Nas últimas semanas o tema da solidão se tornou cada vez mais presente na clínica. Alguns clientes pautaram o assunto nos atendimentos e, de todas as diferenças, contextos e sentimentos relacionados que tanto diferiam, o medo era um ponto central. Medo das expectativas não se cumprirem, medo do “dar errado”, medo da hipótese, medo paralisante, que não permite o movimento, o pensar para a frente ou para trás, medo que exclui o social, o individual, exclui o próprio medo as vezes, e esse conjunto leva à raiva, à frustração, ao medo do próprio medo, como um mecanismo que se auto alimenta na base do sofrimento.

E entre todos os relatos, as experiências e revivências, vi um meio comum, um contexto múltiplo, mas também único em suas particularidades.
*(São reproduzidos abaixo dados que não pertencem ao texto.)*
(* ===== verification/PdfPatterns.v ===== *)
(** * PDF extraction: patterns and confidence

    services/pdf_extraction/patterns.py and confidence.py: the regular expressions of
    the extractors, the readers of dates and amounts of money, the search for labelled
    values, and the score of a field.  Texts are ASCII. *)

From Stdlib Require Import Ascii.
From S2P Require Import Prelude PyStr Json PyTime Regex RegexGroups.

(** ** Lines *)

(** The characters [str.splitlines] breaks at. *)
Definition is_line_break (c : ascii) : bool :=
  let n := ord c in (10 <=? n) && (n <=? 13) || (28 <=? n) && (n <=? 30).

(** [s.splitlines()]; [line] is the current line, reversed in [rev_string]'s sense:
    its characters so far. *)
Fixpoint splitlines_from (line : string) (s : string) : list string :=
  match s with
  | EmptyString => if truthy line then [line] else []
  | String c r =>
      if is_line_break c then
        line :: match r with
                | String d r' => if Ascii.eqb c "013" && Ascii.eqb d "010" then splitlines_from "" r' else splitlines_from "" r
                | EmptyString => []
                end
      else splitlines_from (line +:+ String c "") r
  end.
Definition splitlines : string -> list string := splitlines_from "".

Definition blank_or_tab (c : ascii) : bool := Ascii.eqb c " " || Ascii.eqb c "009".
Definition newline : string := String "010" "".

(** services/pdf_extraction/patterns.py:49-56, [normalize_whitespace] *)
Definition normalize_whitespace (text : string) : string :=
  let text := sub (RRep blank_or_tab 1 None) " " text in
  let text := sub (RRep (Ascii.eqb "010") 3 None) (newline +:+ newline) text in
  strip text.

(** ** Dates *)

(** A [datetime.date]: year, month and day. *)
Definition date : Type := Z * Z * Z.

(** [date(y, m, d)]; [None] is the [ValueError]. *)
Definition make_date (y m d : Z) : option date :=
  if (1 <=? y) && (y <=? 9999) && bool_decide (civil_from_days (days_from_civil y m d) = (y, m, d))
  then Some (y, m, d) else None.
(** [d.isoformat()] *)
Definition date_isoformat (d : date) : string :=
  let '(y, m, dd) := d in zpad 4 y +:+ "-" +:+ zpad 2 m +:+ "-" +:+ zpad 2 dd.
(** [date.fromisoformat(s)] of a text in the format [isoformat] writes. *)
Definition date_fromisoformat (s : string) : option date :=
  '(y, r) ← read_digits 4 0 s; r ← read_char "-" r; '(m, r) ← read_digits 2 0 r; r ← read_char "-" r;
  '(d, r) ← read_digits 2 0 r;
  if String.eqb r "" then make_date y m d else None.
(** [a <= b] on dates. *)
Definition date_le (a b : date) : bool :=
  let '(y, m, d) := a in let '(y', m', d') := b in
  (y <? y') || (y =? y') && ((m <? m') || (m =? m') && (d <=? d')).

(** [\d{lo,hi}] *)
Definition digits_re (lo hi : nat) : gre := times is_digit lo hi.
Definition date_sep : gre := GClass (one_of "/.-").
(** [(?:Jan|Feb|...)] *)
Definition month_re : gre :=
  alt_of (map lit_ci ["Jan"; "Feb"; "Mar"; "Apr"; "May"; "Jun"; "Jul"; "Aug"; "Sep"; "Sept"; "Oct"; "Nov"; "Dec"]).

(** services/pdf_extraction/patterns.py:72-91, [DATE_RE] *)
Definition DATE_RE : gre :=
  seq_of [GWordB;
    GGroup 1 (alt_of [
      seq_of [digits_re 4 4; ch "-"; digits_re 2 2; ch "-"; digits_re 2 2];
      seq_of [digits_re 1 2; date_sep; digits_re 1 2; date_sep; digits_re 2 4];
      seq_of [month_re; times is_alpha 0 7; maybe (Ascii.eqb "."); many is_space; digits_re 1 2; maybe (Ascii.eqb ",");
              many is_space; digits_re 2 4];
      seq_of [digits_re 1 2; many is_space; month_re; times is_alpha 0 7; maybe (Ascii.eqb "."); many is_space;
              digits_re 2 4]]);
    GWordB].

(** services/pdf_extraction/patterns.py:94-97, [_MONTHS] *)
Definition _MONTHS (key : string) : option Z :=
  snd <$> find_first (fun kv : string * Z => String.eqb kv.1 key)
    [("jan", 1); ("feb", 2); ("mar", 3); ("apr", 4); ("may", 5); ("jun", 6); ("jul", 7); ("aug", 8); ("sep", 9);
     ("sept", 9); ("oct", 10); ("nov", 11); ("dec", 12)].

(** services/pdf_extraction/patterns.py:100-104, [_expand_two_digit_year] *)
Definition _expand_two_digit_year (year : Z) : Z := if year <? 100 then 2000 + year else year.

(** [int(m.group(n))] of a group of digits. *)
Definition int_group (n : nat) (m : Match) : Z := default 0 (py_int (group_text n m)).

(** services/pdf_extraction/patterns.py:117, [parse_date] *)
Definition iso_re : gre :=
  seq_of [GGroup 1 (digits_re 4 4); ch "-"; GGroup 2 (digits_re 1 2); ch "-"; GGroup 3 (digits_re 1 2)].
(** services/pdf_extraction/patterns.py:125, [parse_date] *)
Definition mdy_re : gre :=
  seq_of [GGroup 1 (digits_re 1 2); date_sep; GGroup 2 (digits_re 1 2); date_sep; GGroup 3 (digits_re 2 4)].
(** services/pdf_extraction/patterns.py:135-137, [parse_date] *)
Definition named_re : gre :=
  seq_of [GGroup 1 (times is_alpha 3 9); maybe (Ascii.eqb "."); many is_space; GGroup 2 (digits_re 1 2);
          maybe (Ascii.eqb ","); many is_space; GGroup 3 (digits_re 2 4)].
(** services/pdf_extraction/patterns.py:152-154, [parse_date] *)
Definition day_first_re : gre :=
  seq_of [GGroup 1 (digits_re 1 2); many is_space; GGroup 2 (times is_alpha 3 9); maybe (Ascii.eqb "."); many is_space;
          GGroup 3 (digits_re 2 4)].

(** The month a name stands for: [_MONTHS.get(key[:4]) or _MONTHS.get(key[:3])]. *)
Definition month_of (name : string) : option Z :=
  let key := lower name in or_else (_MONTHS (stake 4 key)) (_MONTHS (stake 3 key)).

(** services/pdf_extraction/patterns.py:107-168, [parse_date]; [None] also answers a date that does
    not exist. *)
Definition parse_date (raw : string) : option date :=
  let s := rstrip_by (one_of ".,;") (strip raw) in
  if negb (truthy s) then None else
  match gfullmatch iso_re s with
  | Some m => make_date (int_group 1 m) (int_group 2 m) (int_group 3 m)
  | None =>
  match gfullmatch mdy_re s with
  | Some m => make_date (_expand_two_digit_year (int_group 3 m)) (int_group 1 m) (int_group 2 m)
  | None =>
  match m ← gfullmatch named_re s; mon ← month_of (group_text 1 m); Some (m, mon) with
  | Some (m, mon) => make_date (_expand_two_digit_year (int_group 3 m)) mon (int_group 2 m)
  | None =>
  match m ← gfullmatch day_first_re s; mon ← month_of (group_text 2 m); Some (m, mon) with
  | Some (m, mon) => make_date (_expand_two_digit_year (int_group 3 m)) mon (int_group 1 m)
  | None => None
  end end end end.

(** ** Money *)

(** services/pdf_extraction/patterns.py:175-186, [MONEY_RE] *)
Definition MONEY_RE : gre :=
  seq_of [
    opt (alt_of [GSeq (lit_ci "USD") spaces; GSeq (ch "$") spaces]);
    GGroup 1 (alt_of [
      seq_of [digits_re 1 3; GPlus (GSeq (ch ",") (digits_re 3 3)); opt (GSeq (ch ".") (digits_re 1 2))];
      seq_of [many is_digit; opt (GSeq (ch ".") (digits_re 1 2))]]);
    spaces;
    opt (GGroup 2 (alt_of (map lit_ci ["M"; "MM"; "K"; "million"; "thousand"])));
    opt (GSeq spaces (lit_ci "USD"))].

(** services/pdf_extraction/patterns.py:189-195, [_MONEY_SUFFIX_MULTIPLIER] *)
Definition _MONEY_SUFFIX_MULTIPLIER (suffix : string) : option Z :=
  snd <$> find_first (fun kv : string * Z => String.eqb kv.1 suffix)
    [("k", 1000); ("thousand", 1000); ("m", 1000000); ("mm", 1000000); ("million", 1000000)].

(** A non-negative [decimal.Decimal]: coefficient and exponent of ten.  Operations
    round to the 28 digits of the default context, ties to even. *)
Definition Decimal : Type := Z * Z.
Definition count_digits (n : Z) : Z := slen (str_of_Z n).
Definition dec_fix (x : Decimal) : Decimal :=
  let '(c, e) := x in
  let k := count_digits c - 28 in
  if k <=? 0 then x
  else let c' := div_half_even c (10 ^ k) in
       if c' =? 10 ^ 28 then (10 ^ 27, e + k + 1) else (c', e + k).
Definition dec_mul (x : Decimal) (n : Z) : Decimal := dec_fix (x.1 * n, x.2).
(** [int(x.quantize(Decimal(1)))]; [None] is [InvalidOperation], raised when the
    result has more than 28 digits. *)
Definition quantize_int (x : Decimal) : option Z :=
  let '(c, e) := x in
  let n := if 0 <=? e then c * 10 ^ e else div_half_even c (10 ^ (- e)) in
  if 28 <? count_digits n then None else Some n.
(** [Decimal(s)] of digits with at most one point. *)
Definition Decimal_of (s : string) : Decimal :=
  let '(whole, _, frac) := partition_char "." s in
  (default 0 (py_int (whole +:+ frac)), - slen frac).

(** An exception outside the program's own classes: its class and its message. *)
Record PyExn : Type := { cls : string; msg : string }.
Definition InvalidOperation : PyExn := {| cls := "InvalidOperation"; msg := "[<class 'decimal.InvalidOperation'>]" |}.

(** services/pdf_extraction/patterns.py:198-220, [parse_money_cents] *)
Definition parse_money_cents (raw : string) : result PyExn (option Z) :=
  match gsearch MONEY_RE raw with
  | None => Ok None
  | Some m =>
      let number := replace_char "," "" (group_text 1 m) in
      let suffix := lower (default "" (group 2 m)) in
      let dec := Decimal_of number in
      let dec := if truthy suffix
                 then match _MONEY_SUFFIX_MULTIPLIER suffix with Some mult => dec_mul dec mult | None => dec end
                 else dec in
      match quantize_int (dec_mul dec 100) with
      | None => Raise InvalidOperation
      | Some cents => Ok (if cents <? 0 then None else Some cents)
      end
  end.

(** ** Identifiers *)

Definition is_upper_alnum (c : ascii) : bool := is_upper c || is_digit c.
Definition policy_char (c : ascii) : bool := is_upper_alnum c || one_of "-/." c.

(** services/pdf_extraction/patterns.py:229-231, [POLICY_NUMBER_RE] *)
Definition POLICY_NUMBER_RE : gre :=
  seq_of [GWordB; GGroup 1 (seq_of [GClass is_upper_alnum; times policy_char 3 31; GClass is_upper_alnum]); GWordB].
(** services/pdf_extraction/patterns.py:235-235, [NPN_RE] *)
Definition NPN_RE : gre := seq_of [GWordB; GGroup 1 (digits_re 5 10); GWordB].
(** services/pdf_extraction/patterns.py:238-238, [FEIN_RE] *)
Definition FEIN_RE : gre := seq_of [GWordB; GGroup 1 (seq_of [digits_re 2 2; ch "-"; digits_re 7 7]); GWordB].

(** services/pdf_extraction/patterns.py:248-254, [US_STATES] *)
Definition US_STATES : list string :=
  ["AL"; "AK"; "AZ"; "AR"; "CA"; "CO"; "CT"; "DE"; "DC"; "FL"; "GA"; "HI"; "ID"; "IL"; "IN"; "IA"; "KS"; "KY"; "LA";
   "ME"; "MD"; "MA"; "MI"; "MN"; "MS"; "MO"; "MT"; "NE"; "NV"; "NH"; "NJ"; "NM"; "NY"; "NC"; "ND"; "OH"; "OK"; "OR";
   "PA"; "RI"; "SC"; "SD"; "TN"; "TX"; "UT"; "VT"; "VA"; "WA"; "WV"; "WI"; "WY"; "PR"].
(** services/pdf_extraction/patterns.py:256-258, [STATE_CODE_RE]: the codes all have two letters, so
    their order in the alternation does not matter. *)
Definition STATE_CODE_RE : gre := seq_of [GWordB; GGroup 1 (alt_of (map lit US_STATES)); GWordB].

(** services/pdf_extraction/patterns.py:261-267, [guess_state_code] *)
Definition guess_state_code (text : string) : option string :=
  find_first (fun code => mem code US_STATES) (map (fun m => upper (group_text 1 m)) (gfinditer STATE_CODE_RE text)).

(** services/pdf_extraction/patterns.py:278-303, [INSURER_LOOKUP] *)
Definition INSURER_LOOKUP : list (string * string) :=
  [("hartford", "The Hartford"); ("travelers", "Travelers"); ("chubb", "Chubb"); ("liberty mutual", "Liberty Mutual");
   ("zurich", "Zurich"); ("aig", "AIG"); ("cna", "CNA"); ("nationwide", "Nationwide");
   ("berkshire", "Berkshire Hathaway"); ("amtrust", "AmTrust"); ("markel", "Markel");
   ("philadelphia", "Philadelphia Insurance"); ("great american", "Great American"); ("state auto", "State Auto");
   ("allianz", "Allianz"); ("axa", "AXA"); ("munich re", "Munich Re"); ("swiss re", "Swiss Re");
   ("lloyd", "Lloyd's of London"); ("lloyds", "Lloyd's of London"); ("starr", "Starr Insurance");
   ("everest", "Everest National"); ("tokio marine", "Tokio Marine"); ("the doctors company", "The Doctors Company")].

(** services/pdf_extraction/patterns.py:306-314, [match_insurer] *)
Definition match_insurer (text : string) : option string :=
  if negb (truthy text) then None
  else snd <$> find_first (fun kv : string * string => contains kv.1 (lower text)) INSURER_LOOKUP.

(** services/pdf_extraction/patterns.py:321-336, [LINES_OF_AUTHORITY], in alphabetical order. *)
Definition LINES_OF_AUTHORITY : list string :=
  ["Accident"; "Bail Bonds"; "Casualty"; "Commercial Lines"; "Crop"; "Health"; "Life"; "Personal Lines"; "Property";
   "Surplus Lines"; "Title"; "Variable Annuity"; "Variable Life"; "Workers Compensation"].
(** services/pdf_extraction/patterns.py:339-348, [match_lines_of_authority]: sorting the lines found is selecting
    them from the sorted table. *)
Definition match_lines_of_authority (text : string) : list string :=
  if negb (truthy text) then [] else List.filter (fun loa => contains (lower loa) (lower text)) LINES_OF_AUTHORITY.

(** ** Labelled values *)

(** services/pdf_extraction/patterns.py:356-357, [_strip_label] *)
Definition _strip_label (value : string) : string := strip (rstrip_by (Ascii.eqb ":") (strip value)).

Definition max_value_chars : nat := 120.

(** The expression of [find_label_value] for one label. *)
Definition label_re (label : string) : gre :=
  seq_of [GBol; spaces; lit_ci label; spaces; GClass (one_of ":-"); spaces; GGroup 1 (GRep false not_nl 1 None); spaces; GEol].

Definition short_value (value : string) : bool := truthy value && (String.length value <=? max_value_chars)%nat.

(** services/pdf_extraction/patterns.py:360-375, [find_label_value] *)
Definition find_label_value (text : string) (labels : list string) : option string :=
  first_some (fun label =>
    find_first short_value (map (fun m => strip (group_text 1 m)) (gfinditer (label_re label) text))) labels.

(** [lines[j].strip()] for the at most [n] lines of a list, up to the first that is
    not blank. *)
Fixpoint first_nonblank (n : nat) (lines : list string) : option string :=
  match n, lines with
  | S n, l :: r => let candidate := strip l in if truthy candidate then Some candidate else first_nonblank n r
  | _, _ => None
  end.

(** services/pdf_extraction/patterns.py:378-396, [find_label_value_below] *)
Definition find_label_value_below (text : string) (labels : list string) : option string :=
  let label_norms := map (fun l => lower (_strip_label l)) labels in
  let fix scan lines :=
    match lines with
    | [] => None
    | line :: below =>
        if mem (lower (_strip_label line)) label_norms
        then match first_nonblank 3 below with
             | Some candidate =>
                 Some (if (max_value_chars <? String.length candidate)%nat
                       then strip (stake max_value_chars candidate) else candidate)
             | None => scan below
             end
        else scan below
    end in
  scan (splitlines text).

(** ** Confidence *)

(** services/pdf_extraction/confidence.py, [ConfidenceInputs] *)
Record ConfidenceInputs : Type := { regex_strength : spec_float; layout_proximity : spec_float; consistency : spec_float }.

(** services/pdf_extraction/confidence.py, [_clamp] *)
Definition _clamp (x : spec_float) : spec_float :=
  if flt x (S754_zero false) then S754_zero false
  else if flt (float_of_Z 1) x then float_of_Z 1
  else x.

(** services/pdf_extraction/confidence.py, [score] *)
Definition score (inputs : ConfidenceInputs) : spec_float :=
  let raw := fadd (fadd (fmul (flit 1 2) (_clamp (regex_strength inputs)))
                        (fmul (flit 3 10) (_clamp (layout_proximity inputs))))
                  (fmul (flit 2 10) (_clamp (consistency inputs))) in
  round3 (_clamp raw).

(** services/pdf_extraction/confidence.py, [label], with [GREEN_THRESHOLD] and
    [YELLOW_THRESHOLD]. *)
Definition label (value : spec_float) : string :=
  if negb (flt value (flit 9 10)) then "green"
  else if negb (flt value (flit 6 10)) then "yellow" else "red".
O período pandêmico provocou medo, que foi em alguma medida superado, mas o isolamento foi algo novo, longo e perturbador em alguns casos. Não estávamos acostumados com a ideia de não sair de casa, não socializar, não frequentar mais os espaços, e assim fizemos por meses e meses, sem conseguir olhar para o amanhã, que era tal como o ontem, o hoje, distinto, porém igual. E num momento de retorno à vida de sair de casa, trabalhar em escritórios, ir para bares, parques, cinemas, baladas, faculdade, encontros, motéis e o que mais for, muitos não o fizeram. Não o fizeram por terem uma preocupação maior com a própria saúde, e de alguns outros, porque ficaram no trabalho remoto, evitaram bares, parques, cinemas, baladas, motéis, alguns se formaram nas faculdades, outros entraram em uma pela primeira vez, os encontros se espaçaram, mas a socialização ficou mais difícil, truncada, quase sem jeito no face a face, sem uma tela, sem poder desligar a câmera, estando de fato vestido e arrumado, e não com as calças do pijama e uma produção minimamente digna na parte superior do corpo.

A falta de socialização não é um problema em si, mas as pressões pessoais, sociais, de trabalho e estudo, entre outros, para o retorno à convivência, sendo que nunca antes tínhamos vivido tal experiência, deixaram suas marcas. Uma delas é o medo, outra a ansiedade, mas uma que tem feito parte dos meus diálogos recentes é a solidão. A solidão dentro da própria casa, nas saídas cotidianas, um sentimento de abandono de si mesmo, como se tudo fosse mais difícil, como se cada passo fosse o primeiro, uma pressão constante, mas não forte, insistente, mas não vista como incômoda, até o momento em que ela aparece como uma onda, varrendo todos os sentimentos consigo, deixando um grande vazio, uma estepe de vazios, de incerteza, de tudo aquilo que evitamos, mas de que não conseguimos fugir.

Dentro da clínica fenomenológica, trabalhar a questão da solidão é um esforço contínuo que envolve a tentativa de olhar para um horizonte de possibilidades e buscar enxergá-las como tal, a tentativa de identificar quais delas são projeções das ansiedades sentidas, e o que fazer a partir daí. É uma sequência de passos tortuosos que vem e vão pelos atendimentos, pelo cotidiano e principalmente pelos momentos onde a solidão se faz mais presente, momentos estes que permitem uma intervenção direta, uma tentativa de desvelar o que se oculta pelo medo, pela raiva, pela tristeza e por todas as outras emoções que mascaram a realidade do sofrimento que reside embaixo disso tudo, se alimentando delas e produzindo-as após uma digestão rudimentar.

O caminhar de cada pessoa dentro do próprio processo terapêutico é uma mar de possibilidades, mas os atendimentos tem gerado reflexões voltadas para o autocuidado e a percepção de algumas limitações, tanto nas possibilidades de intervenção quanto na capacidade de diferenciar o que é consequência e o que é correlação, um passo importante para quebrar o mecanismo de auto alimentação da solidão, que se consolida quase sempre por outra emoção, ou até por um sintoma físico, comumente ligado à ansiedade. Um passo importante nesse caminhar ocorre fora dos atendimentos, no cotidiano de se observar, tentar se compreender e apontar com a maior clareza possível o que estiver ao alcance do olhar, da emoção e do pensar, por mínimo que pareça no primeiro momento. É através das tentativas de compreensão que a lida diária contra as sensações paralisantes começa, e os atendimentos psicoterapêuticos tem a função de orientar possíveis passos e permitir a reflexão livre, o contato de si com um outro em um contexto de confiança e uma busca comum pelos objetivos acordados no início do processo terapêutico.

A solidão não deve sumir da noite para o dia, inclusive seria estranho se isso acontecesse, mas é ressignificada, modelada e superada com o tempo, com esforço e, principalmente, com apoio. As próximas semanas devem ser ainda movimentadas em torno deste tema, e aposto que muito ainda há a ser descoberto dentro de cada atendimento, como continuidade dos processos individuais.